(** C19: terms and votes.  No event of a reachable cluster, a crash and restart included,
    lowers a peer's term, and within one term a vote once given is never changed. *)
Theorem terms_grow_votes_stay n w ev w' j s :
  reachable zero_cmd n w -> exec zero_cmd ev w = Next w' -> servers w !! j = Some s ->
  exists s', servers w' !! j = Some s' /\
    currentTerm (Stat (s_raft s)) <= currentTerm (Stat (s_raft s')) /\
    (currentTerm (Stat (s_raft s)) = currentTerm (Stat (s_raft s')) ->
     votedFor (Stat (s_raft s)) <> -1 -> votedFor (Stat (s_raft s')) = votedFor (Stat (s_raft s))).
Proof.
  intros Hr Hex Hj. pose proof (reachable_Inv zero_cmd n w Hr) as HI.
  enough (exists s', servers w' !! j = Some s' /\ advances (s_raft s) (s_raft s')) as
    (s' & Hs' & _ & _ & Hadv).
  { exists s'. split; [done|]. split; [|intros]; intuition (lia || congruence). }
  destruct ev as [i now r|i k now r|k now r|k|k|i cmd|i|i|i|i now r]; cbn [exec] in Hex;
    try (destruct (servers w !! i) as [si|] eqn:Hi; [|done];
         destruct (inv_server _ _ HI _ _ Hi) as (Hok & Hme & Hpe)).
  - simplify_eq. eapply advances_upd; eauto; by apply (ticker_ok zero_cmd).
  - destruct (spawned (s_raft si) !! k) as [g|]; [|done].
    eapply (run_goroutine_advances w i si); eauto; [by apply advances_frame|].
    intros rf' H1 H2 H3. apply advances_frame; by rewrite ?H1, ?H2, ?H3.
  - destruct (calls w !! k) as [c|] eqn:Hk; [|done].
    destruct (c_status c) eqn:Hst; try done. destruct (servers w !! c_to c) as [sc|] eqn:Hc; [|done].
    destruct (inv_server _ _ HI _ _ Hc) as (Hok & _). destruct (inv_call _ _ HI _ _ Hk) as (_ & _ & Ha & _).
    destruct (deliver now r (c_body c) (s_raft sc)) as [[rf' rep]|] eqn:E; simplify_eq.
    refine (advances_upd w _ sc (set_raft rf' sc) j s Hc _ Hj).
    eapply deliver_advances; [done| |done]. intros args Hb. by apply Ha.
  - destruct (calls w !! k) as [c|]; [|done].
    destruct (c_status c); simplify_eq; exists s; (split; [done|by apply advances_frame]).
  - destruct (calls w !! k) as [c|] eqn:Hk; [|done].
    destruct (c_status c) as [|rep| |] eqn:Hst; try done. destruct (servers w !! c_from c) as [sc|] eqn:Hc; [|done].
    destruct (Nat.eqb_spec (c_epoch c) (s_epoch sc)) as [Hep|]; [|done].
    destruct (inv_server _ _ HI _ _ Hc) as (Hok & _ & Hpe).
    destruct (inv_call _ _ HI _ _ Hk) as (_ & Hto & Ha & _).
    destruct (handle (c_to c) (c_body c) rep (s_raft sc)) as [rf'|] eqn:E; simplify_eq.
    refine (advances_upd w _ sc (set_raft rf' sc) j s Hc _ Hj).
    apply (handle_advances (c_to c) (c_body c) rep); [done|lia| |done]. intros args Hb. destruct (Ha args Hb) as [? Hrep].
    split; [done|]. intros rp ->. by apply Hrep.
  - simplify_eq. eapply advances_upd; eauto; by apply (Start_ok zero_cmd).
  - destruct si as [ep rf [] msgs]; [|done..]. destruct (applyBegin rf) as [[[]|]|]; simplify_eq.
    eapply advances_upd; eauto; by apply advances_frame.
  - destruct si as [ep rf [] msgs]; simplify_eq. eapply advances_upd; eauto.
    by apply (applyEnd_ok zero_cmd).
  - simplify_eq. eapply advances_upd; eauto; by apply advances_frame.
  - simplify_eq. eapply advances_upd; eauto.
    destruct (Make_restart_ok zero_cmd now r _ Hok) as (_ & Hv & _). by rewrite Hpe in Hv.
Qed.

####################

### Exercise aim
Once more, write down the full material exactly as it appears.

### Completed task
(** C19: terms and votes.  No event of a reachable cluster, a crash and restart included,
    lowers a peer's term, and within one term a vote once given is never changed. *)
Theorem terms_grow_votes_stay n w ev w' j s :
  reachable zero_cmd n w -> exec zero_cmd ev w = Next w' -> servers w !! j = Some s ->
  exists s', servers w' !! j = Some s' /\
    currentTerm (Stat (s_raft s)) <= currentTerm (Stat (s_raft s')) /\
    (currentTerm (Stat (s_raft s)) = currentTerm (Stat (s_raft s')) ->
     votedFor (Stat (s_raft s)) <> -1 -> votedFor (Stat (s_raft s')) = votedFor (Stat (s_raft s))).
Proof.
  intros Hr Hex Hj. pose proof (reachable_Inv zero_cmd n w Hr) as HI.
  enough (exists s', servers w' !! j = Some s' /\ advances (s_raft s) (s_raft s')) as
    (s' & Hs' & _ & _ & Hadv).
  { exists s'. split; [done|]. split; [|intros]; intuition (lia || congruence). }
  destruct ev as [i now r|i k now r|k now r|k|k|i cmd|i|i|i|i now r]; cbn [exec] in Hex;
    try (destruct (servers w !! i) as [si|] eqn:Hi; [|done];
         destruct (inv_server _ _ HI _ _ Hi) as (Hok & Hme & Hpe)).
  - simplify_eq. eapply advances_upd; eauto; by apply (ticker_ok zero_cmd).
  - destruct (spawned (s_raft si) !! k) as [g|]; [|done].
    eapply (run_goroutine_advances w i si); eauto; [by apply advances_frame|].
    intros rf' H1 H2 H3. apply advances_frame; by rewrite ?H1, ?H2, ?H3.
  - destruct (calls w !! k) as [c|] eqn:Hk; [|done].
    destruct (c_status c) eqn:Hst; try done. destruct (servers w !! c_to c) as [sc|] eqn:Hc; [|done].
    destruct (inv_server _ _ HI _ _ Hc) as (Hok & _). destruct (inv_call _ _ HI _ _ Hk) as (_ & _ & Ha & _).
    destruct (deliver now r (c_body c) (s_raft sc)) as [[rf' rep]|] eqn:E; simplify_eq.
    refine (advances_upd w _ sc (set_raft rf' sc) j s Hc _ Hj).
    eapply deliver_advances; [done| |done]. intros args Hb. by apply Ha.
  - destruct (calls w !! k) as [c|]; [|done].
    destruct (c_status c); simplify_eq; exists s; (split; [done|by apply advances_frame]).
  - destruct (calls w !! k) as [c|] eqn:Hk; [|done].
    destruct (c_status c) as [|rep| |] eqn:Hst; try done. destruct (servers w !! c_from c) as [sc|] eqn:Hc; [|done].
    destruct (Nat.eqb_spec (c_epoch c) (s_epoch sc)) as [Hep|]; [|done].
    destruct (inv_server _ _ HI _ _ Hc) as (Hok & _ & Hpe).
    destruct (inv_call _ _ HI _ _ Hk) as (_ & Hto & Ha & _).
    destruct (handle (c_to c) (c_body c) rep (s_raft sc)) as [rf'|] eqn:E; simplify_eq.
    refine (advances_upd w _ sc (set_raft rf' sc) j s Hc _ Hj).
    apply (handle_advances (c_to c) (c_body c) rep); [done|lia| |done]. intros args Hb. destruct (Ha args Hb) as [? Hrep].
    split; [done|]. intros rp ->. by apply Hrep.
  - simplify_eq. eapply advances_upd; eauto; by apply (Start_ok zero_cmd).
  - destruct si as [ep rf [] msgs]; [|done..]. destruct (applyBegin rf) as [[[]|]|]; simplify_eq.
    eapply advances_upd; eauto; by apply advances_frame.
  - destruct si as [ep rf [] msgs]; simplify_eq. eapply advances_upd; eauto.
    by apply (applyEnd_ok zero_cmd).
  - simplify_eq. eapply advances_upd; eauto; by apply advances_frame.
  - simplify_eq. eapply advances_upd; eauto.
    destruct (Make_restart_ok zero_cmd now r _ Hok) as (_ & Hv & _). by rewrite Hpe in Hv.
Qed.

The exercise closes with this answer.